A boda boda rider in Kenya or Uganda takes home somewhere between $10 and $15 a day. Fuel eats between 40 and 60 percent of that before they see a single shilling of real earnings. That single economic reality is now shaping where the biggest money in African electric mobility actually goes.
Spiro just closed a $215 million equity raise led by Impact Fund Denmark and Equitane. It is the largest round ever secured by an African two-wheeled EV company, and it brings Spiro's total funding to over $500 million. This follows a $50 million debt facility from Afreximbank and a separate $100 million round in late 2025. The numbers are hard to ignore.
What the raise really signals is a shift in investor logic. For years, capital flowed toward founders with sharp vehicle designs and promising battery chemistry, the assumption being that the best motorcycle would eventually win. That thinking has changed. Investors are no longer asking who builds the best bike. They are asking who owns the infrastructure that every bike depends on to run.

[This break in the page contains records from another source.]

(** The attach up to the clients of the old session, when forwarding is ready. *)
Lemma attach_until_notified (g : Gateway Registry P T) leases contexts started stopped callbacks
    (input : AttachBootstrapInput) readiness clock target c1 w1 replaced released :
  let id := input.(attach_sandboxInstanceId) in
  let peer0 := mkAttachedPeer None (Some (default clock input.(attach_openedAtMs))) target false false true in
  let runtime1 := mkGatewayRuntime
    (upsertAttachment (Attachment.own_attachment id input.(attach_leaseId) gatewayNodeId
       input.(attach_relaySessionId) clock) ATTACHMENT_TTL_MS clock g.(gateway_runtime).(rt_attachments))
    g.(gateway_runtime).(rt_keepalives) g.(gateway_runtime).(rt_readiness) g.(gateway_runtime).(rt_calls) in
  attachPeer id SideBootstrap input.(attach_socket) input.(attach_relaySessionId) g.(gateway_coordinator) = (inr target, c1) →
  attachBootstrapSession target g.(gateway_world) = (inr (mkAttachResult replaced released), w1) →
  isCurrentPeer c1 target = true → isReady readiness = true →
  attachBootstrapPeer gatewayNodeId subject input readiness true None clock
    (mkSessionGateway g leases contexts started stopped callbacks) =
  (peer ← notify_released peer0 id released clock;
   _ ← on_gateway (on_world (setBootstrapSessionAvailability id target.(target_sessionId)
         (SocketHealthy target.(target_sessionId))));
   mret (peer, true))
    (mkSessionGateway (mkGateway w1 c1 runtime1 g.(gateway_sent)) leases contexts
       (started ++ [(target.(target_sessionId), WebsocketHealth)]) stopped callbacks).
Proof.
  intros id peer0 runtime1 Hattach Hsession Hnow Hready. destruct g as [w c r sent]. cbn in Hattach, Hsession, runtime1.
  fold id in Hattach.
  set (clean := mkSessionGateway (mkGateway w c r sent) leases contexts started stopped callbacks).
  assert (on_gateway (on_coordinator (attachPeer id SideBootstrap input.(attach_socket) input.(attach_relaySessionId)))
    clean = (inr target, mkSessionGateway (mkGateway w c1 r sent) leases contexts started stopped callbacks)) as Hfirst.
  { unfold on_gateway, on_coordinator. cbn -[attachPeer]. by rewrite Hattach. }
  assert (on_gateway (on_world (attachBootstrapSession target))
    (mkSessionGateway (mkGateway w c1 r sent) leases contexts started stopped callbacks) =
    (inr (mkAttachResult replaced released),
     mkSessionGateway (mkGateway w1 c1 r sent) leases contexts started stopped callbacks)) as Hsecond.
  { unfold on_gateway, on_world. cbn -[attachBootstrapSession]. by rewrite Hsession. }
  unfold attachBootstrapPeer. fold id. rewrite (M_bind_run _ _ _ _ _ Hfirst), (M_bind_run _ _ _ _ _ Hsecond).
  erewrite (M_bind_run (start_bootstrap_health _ _ _)) by reflexivity.
  set (active := mkSessionGateway (mkGateway w1 c1 runtime1 sent) leases contexts
    (started ++ [(target.(target_sessionId), WebsocketHealth)]) stopped callbacks).
  erewrite (M_bind_run (activate_start _ _ _ _ _ _ _ _) _ _ (peer0, true) active); [reflexivity|].
  unfold activate_start, current_peer_of, gets. unfold mbind at 1, M_bind at 1. cbn -[upsert_own_attachment mbind].
  rewrite Hnow. unfold ensureForwardingReadyForRuntimeAttachment. rewrite Hready. reflexivity.
Qed.
Lemma strict_object_some shape v w :
  safeParse (ZStrictObject shape) v = Some w →
  ∃ fields r, v = JObject fields ∧ w = JObject r ∧ known_keys shape fields = true ∧
    parse_shape safeParse shape fields = Some r.
Proof.
  rewrite zod_strict_object. destruct v as [| | | | |fields]; try done.
  destruct (known_keys shape fields) eqn:Hknown; [|done]. rewrite zod_object.
  destruct (parse_shape safeParse shape fields) as [r|] eqn:Hr; [|done]. intros [= <-]. eauto 10.
Qed.

Lemma literal_some value v w : safeParse (ZLiteral value) v = Some w → v = JString value ∧ w = v.
Proof. rewrite zod_literal. destruct v; try done. case_bool_decide; naive_solver. Qed.

Lemma literal_self value : safeParse (ZLiteral value) (JString value) = Some (JString value).
Proof. rewrite zod_literal. by rewrite bool_decide_true. Qed.

(** An option whose first key is a literal. *)
Definition tagged (key : string) (o : schema) : option string :=
  match o with
  | ZStrictObject ((k, ZLiteral value) :: _) => if k =?= key then Some value else None
  | _ => None
  end.

Lemma tagged_some key o value :
  tagged key o = Some value → ∃ shape, o = ZStrictObject ((key, ZLiteral value) :: shape).
Proof.
  destruct o as [| | | | | | | | | | | |[|[k []] shape]| | | | |]; try done. simpl.
  case_bool_decide; [|done]. intros [= ->]. subst. by eexists.
Qed.

Lemma tagged_read key o value v w :
  tagged key o = Some value → safeParse o v = Some w → field v key = Some (JString value).
Proof.
  intros [shape ->]%tagged_some (fields & r & -> & -> & _ & Hr)%strict_object_some. simpl in *.
  destruct (JsMap.get fields key) as [x|]; [|done].
  destruct (safeParse (ZLiteral value) x) eqn:Hx; [|done]. by apply literal_some in Hx as [-> _].
Qed.

Fixpoint pick (key value : string) (options : list schema) : option schema :=
  match options with
  | [] => None
  | o :: options => if tagged key o =?= Some value then Some o else pick key value options
  end.

(** Of options with different literals, the union parses with the one the value names. *)
Lemma union_pick key options v :
  Forall (λ o, is_Some (tagged key o)) options → NoDup (tagged key <$> options) →
  safeParse (ZUnion options) v =
    match field v key with
    | Some (JString value) => o ← pick key value options; safeParse o v
    | _ => None
    end.
Proof.
  rewrite zod_union. induction options as [|o options IH]; intros Htagged Hnd.
  - simpl. repeat case_match; done.
  - apply Forall_cons in Htagged as [[value Hvalue] Htagged].
    apply NoDup_cons in Hnd as [Hnew Hnd]. specialize (IH Htagged Hnd). cbn [parse_first pick].
    destruct (safeParse o v) as [w|] eqn:Hw.
    + rewrite (tagged_read key o value v w) by done. rewrite Hvalue, bool_decide_true by done. simpl. by rewrite Hw.
    + rewrite IH. destruct (field v key) as [[| | |value'| |]|]; try done.
      case_bool_decide as Htag; [|done]. cbn [mbind option_bind]. rewrite Hw.
      destruct (pick key value' options) as [o'|] eqn:Hpick; [|done]. exfalso. apply Hnew.
      rewrite Htag. clear - Hpick. induction options as [|o1 options IH]; [done|]. simpl in *.
      case_bool_decide as H1; [rewrite H1; left|right; auto].
Qed.

(** The data of a shape without optional keys. *)
Lemma parse_required shape fields r :
  Forall (λ e, is_optional e.2 = false) shape →
  parse_shape safeParse shape fields = Some r →
  Forall2 (λ e f, e.1 = f.1 ∧ ∃ x, JsMap.get fields e.1 = Some x ∧ safeParse e.2 x = Some f.2) shape r.
Proof.
  intros Hrequired. revert r. induction Hrequired as [|[k s] shape Hs _ IH]; intros r Hr; simpl in *.
  - by simplify_eq.
  - destruct (JsMap.get fields k) as [x|] eqn:Hget; [|by rewrite Hs in Hr].
    destruct (safeParse s x) as [w|] eqn:Hw; [|done]. simpl in Hr.
    destruct (parse_shape _ shape fields) as [ws|]; [|done]. simplify_eq/=. constructor; eauto.
Qed.

(** Strict objects that differ in schemas which agree on the properties of the value. *)
Lemma strict_object_congr shape shape' v :
  Forall2 (λ e e', e.1 = e'.1 ∧ is_optional e.2 = is_optional e'.2 ∧
             ∀ x, field v e.1 = Some x → safeParse e.2 x = safeParse e'.2 x) shape shape' →
  safeParse (ZStrictObject shape) v = safeParse (ZStrictObject shape') v.
Proof.
  intros Hshapes. rewrite !zod_strict_object. destruct v as [| | | | |fields]; try done.
  rewrite !zod_object. unfold known_keys.
  assert (shape.*1 = shape'.*1 ∧ parse_shape safeParse shape fields = parse_shape safeParse shape' fields)
    as [-> ->]; [|done].
  induction Hshapes as [|[k s] [k' s'] shape shape' (Hk & Hopt & Hs) _ [IHk IH]]; [done|].
  simpl in Hk, Hopt, Hs. subst k'. split; [by apply (f_equal (cons k))|]. simpl. rewrite Hopt, IH.
  destruct (JsMap.get fields k) as [x|] eqn:Hget; [|done]. by rewrite (Hs x eq_refl).
Qed.

Lemma union_congr options options' v :
  Forall2 (λ o o', safeParse o v = safeParse o' v) options options' →
  safeParse (ZUnion options) v = safeParse (ZUnion options') v.
Proof.
  rewrite !zod_union. induction 1 as [|o o' options options' Ho _ IH]; [done|]. simpl. by rewrite Ho, IH.
Qed.

End Options.

(** ** The depth of the schema *)

Section Depth.
Context `{ZodLaws}.

Lemma filter_options_tagged s :
  Forall (λ o, is_Some (tagged "op" o)) (filter_options s) ∧ NoDup (tagged "op" <$> filter_options s).
Proof.
  split; [repeat (constructor; [by eexists|]); constructor|].
  change (tagged "op" <$> filter_options s) with (tagged "op" <$> filter_options ZNull).
  by apply (bool_decide_unpack _); vm_compute.
Qed.

(** A value is parsed by the option its [op] names. *)
Lemma filter_options_pick s v :
  safeParse (ZUnion (filter_options s)) v =
    match field v "op" with
    | Some (JString op) => o ← pick "op" op (filter_options s); safeParse o v
    | _ => None
    end.
Proof. destruct (filter_options_tagged s). by apply union_pick. Qed.

Lemma json_size_field v k x : field v k = Some x → (json_size x < json_size v)%nat.
Proof.
  destruct v as [| | | | |fields]; try done. cbn [field json_size]. intros Hget.
  assert ((k, x) ∈ fields) as Hin.
  { clear -Hget. induction fields as [|[k' x'] fields IH]; [done|]. simpl in Hget.
    case_decide; simplify_eq; [left|right; auto]. }
  clear Hget. induction fields as [|e fields IH]; [by apply not_elem_of_nil in Hin|]. simpl in *.
  apply elem_of_cons in Hin as [<-|Hin]; [simpl; lia|]. specialize (IH Hin). lia.
Qed.

Lemma json_size_element l x : x ∈ l → (json_size x < json_size (JArray l))%nat.
Proof.
  cbn [json_size]. induction l as [|y l IH]; [by intros []%not_elem_of_nil|]. simpl.
  intros [->|Hin]%elem_of_cons; [lia|]. specialize (IH Hin). lia.
Qed.

Lemma non_empty_array_congr s s' v :
  (∀ x, (json_size x < json_size v)%nat → safeParse s x = safeParse s' x) →
  safeParse (ZNonEmptyArray s) v = safeParse (ZNonEmptyArray s') v.
Proof.
  intros Hs. rewrite !zod_non_empty_array. destruct v as [| | | |l|]; try done.
  destruct l as [|x l]; [done|]. rewrite !zod_array. f_equal.
  assert (∀ y, y ∈ x :: l → safeParse s y = safeParse s' y) as Hl by auto using json_size_element.
  clear Hs. generalize dependent (x :: l). clear. induction l as [|y l IH]; intros Hl; [done|].
  simpl. rewrite (Hl y) by left. rewrite IH; [done|]. intros z Hz. apply Hl. by right.
Qed.

(** An option sees the nested schema at smaller values only. *)
Lemma filter_options_congr s s' v :
  is_optional s = is_optional s' →
  (∀ x, (json_size x < json_size v)%nat → safeParse s x = safeParse s' x) →
  safeParse (ZUnion (filter_options s)) v = safeParse (ZUnion (filter_options s')) v.
Proof.
  intros Hopt Hs. apply union_congr.
  assert (∀ k x, field v k = Some x → safeParse s x = safeParse s' x) as Hfield
    by eauto using json_size_field.
  assert (∀ k x, field v k = Some x → safeParse (ZNonEmptyArray s) x = safeParse (ZNonEmptyArray s') x)
    as Harray.
  { intros k x Hx. apply non_empty_array_congr. intros y Hy. apply Hs. apply json_size_field in Hx. lia. }
  repeat (constructor; [apply strict_object_congr; repeat constructor; eauto|]). constructor.
Qed.

Lemma filter_schema_optional depth : is_optional (WebhookPayloadFilterSchema depth) = false.
Proof. by destruct depth. Qed.

(** A schema as deep as a value's size parses it like any deeper one. *)
Lemma schema_depth v depth :
  (json_size v <= depth)%nat →
  safeParse (WebhookPayloadFilterSchema depth) v = safeParse (WebhookPayloadFilterSchema (json_size v)) v.
Proof.
  enough (∀ n m, (json_size v <= n)%nat → (json_size v <= m)%nat →
    safeParse (WebhookPayloadFilterSchema n) v = safeParse (WebhookPayloadFilterSchema m) v) as H1
    by (intros; by apply H1).
  induction v as [v IH] using (induction_ltof1 _ json_size). unfold ltof in IH. intros n m Hn Hm.
  destruct n as [|n]; [destruct v; simpl in Hn; lia|]. destruct m as [|m]; [destruct v; simpl in Hm; lia|].
  cbn [WebhookPayloadFilterSchema]. apply filter_options_congr; [by rewrite !filter_schema_optional|].
  intros x Hx. apply IH; lia.
Qed.

End Depth.

(** ** Well-formed filters and their JSON *)

Definition path_value (path : WebhookPayloadFilterPath) : json := JArray (JString <$> path).

Definition scalar_value (c : WebhookPayloadFilterScalar) : json :=
  match c with
  | ScalarString s => JString s
  | ScalarNumber x => JNumber x
  | ScalarBoolean b => JBool b
  | ScalarNull => JNull
  end.

Definition filter_object (op : string) (fields : list (string * json)) : json :=
  JObject (("op", JString op) :: fields).

Fixpoint filter_value (f : WebhookPayloadFilter) : json :=
  match f with
  | FilterAnd fs => filter_object "and" [("filters", JArray (List.map filter_value fs))]
  | FilterOr fs => filter_object "or" [("filters", JArray (List.map filter_value fs))]
  | FilterNot f => filter_object "not" [("filter", filter_value f)]
  | FilterEq p c => filter_object "eq" [("path", path_value p); ("value", scalar_value c)]
  | FilterNeq p c => filter_object "neq" [("path", path_value p); ("value", scalar_value c)]
  | FilterEqPath p q => filter_object "eq_path" [("path", path_value p); ("otherPath", path_value q)]
  | FilterNeqPath p q => filter_object "neq_path" [("path", path_value p); ("otherPath", path_value q)]
  | FilterIn p cs => filter_object "in" [("path", path_value p); ("values", JArray (scalar_value <$> cs))]
  | FilterContains p s => filter_object "contains" [("path", path_value p); ("value", JString s)]
  | FilterContainsToken p s => filter_object "contains_token" [("path", path_value p); ("value", JString s)]
  | FilterStartsWith p s => filter_object "starts_with" [("path", path_value p); ("value", JString s)]
  | FilterEndsWith p s => filter_object "ends_with" [("path", path_value p); ("value", JString s)]
  | FilterExists p => filter_object "exists" [("path", path_value p)]
  | FilterNotExists p => filter_object "not_exists" [("path", path_value p)]
  end.

(** The filters the type and the bounds of the schema allow: no empty list of filters, values or
    segments, no empty segment, no number the schema refuses. *)
Definition path_ok (path : WebhookPayloadFilterPath) : Prop := path ≠ [] ∧ Forall (λ s, s ≠ "") path.

Section WellFormed.
Context `{ZodLaws}.

Definition scalar_ok (c : WebhookPayloadFilterScalar) : Prop :=
  match c with ScalarNumber x => is_Some (safeParse ZNumber (JNumber x)) | _ => True end.
(* ===== verification/FilterEvaluation.v ===== *)
(** * Evaluating payload filters

    - packages/integrations-core/src/triggers/path.ts: [getValueAtPath], which reads a value of
      the payload along the segments of a path;
    - triggers/evaluate.ts and index.ts: the filters the two dialects share
      ([SharedFilter], [evaluateFilterNode]) and the trigger dialect;
    - apps/control-plane-worker/openworkflow/shared/webhook-payload-filter-evaluator.ts:
      [evaluateWebhookPayloadFilter], which evaluates a webhook filter by way of the shared ones
      where it can ([normalizeWebhookFilter]) and by itself where it cannot.

    A payload is a tree of JSON values, so the identity [===] compares on objects and arrays is
    their place in it; a value that was read carries its [location].  [undefined] is [None].

    [webhook_filter_meaning]: whichever way a filter is evaluated, the result is what the filter
    says ([holds]), a relation over the payload without cursors, loops or normal forms.
    [trigger_filter_agrees]: on a payload without arrays the two dialects agree. *)

From S2P Require Import Prelude JsMap Json JsNumber TokenSearch PayloadFilter.
Local Open Scope Z_scope.

(** ** Values of a payload *)

Inductive place : Type :=
| KeyStep (key : string)
| IndexStep (index : Z).

#[export] Instance place_eq_dec : EqDecision place.
Proof. solve_decision. Defined.

Definition location : Type := list place.

(** A value that was read, with its place in the payload; [None] is [undefined]. *)
Definition reference : Type := option (location * json).
Lemma rules_loop_exact actor rules unavailable :
  named_actor actor → (∀ u, unavailable = Some u → result_state u = DATA_UNAVAILABLE) →
  ∃ result, rules_loop db connectionId actor rules unavailable = inr result
    ∧ (result_state result = MATCHED ↔ any_matched actor rules)
    ∧ (result_state result = NOT_MATCHED ↔ unavailable = None ∧ none_matched actor rules).
Proof.
  intros Hnamed. revert unavailable. induction rules as [|rule rules IH]; intros unavailable Hunavailable;
    cbn [rules_loop].
  - exists (default notMatched unavailable). split; [done|].
    pose proof (any_matched_nil actor). pose proof (none_matched_nil actor).
    destruct unavailable as [u|]; [pose proof (Hunavailable u eq_refl) as Hu|]; cbn; intuition congruence.
  - rewrite rule_result_inr by done. cbn [mbind sum_bind].
    pose proof (any_matched_cons actor rule rules) as Hany. pose proof (none_matched_cons actor rule rules) as Hall.
    destruct (result_state (rule_result actor rule)) eqn:Hstate.
    + destruct (IH (if bool_decide (unavailable = None) then Some (rule_result actor rule) else unavailable))
        as (result & Hresult & Hmatched & Hnone).
      { intros u. case_bool_decide; [by intros [= <-]|auto]. }
      exists result. split; [by case_bool_decide|]. rewrite Hmatched, Hnone.
      split; [intuition congruence|]. case_bool_decide; intuition congruence.
    + exists (rule_result actor rule). split; [done|]. rewrite Hstate. intuition congruence.
    + destruct (IH unavailable Hunavailable) as (result & Hresult & Hmatched & Hnone).
      exists result. split; [done|]. rewrite Hmatched, Hnone. intuition congruence.
Qed.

That distinction matters because several technically capable EV startups are still struggling to raise even $5 million in seed funding. The gap is not about engineering quality. It is about whether a company controls the charging and battery-swap infrastructure that keeps commercial riders on the road and out of the fuel queue.
The rider's income problem has to be solved before anything else scales. Whoever holds that solution holds the market. Spiro is betting $215 million that it already does.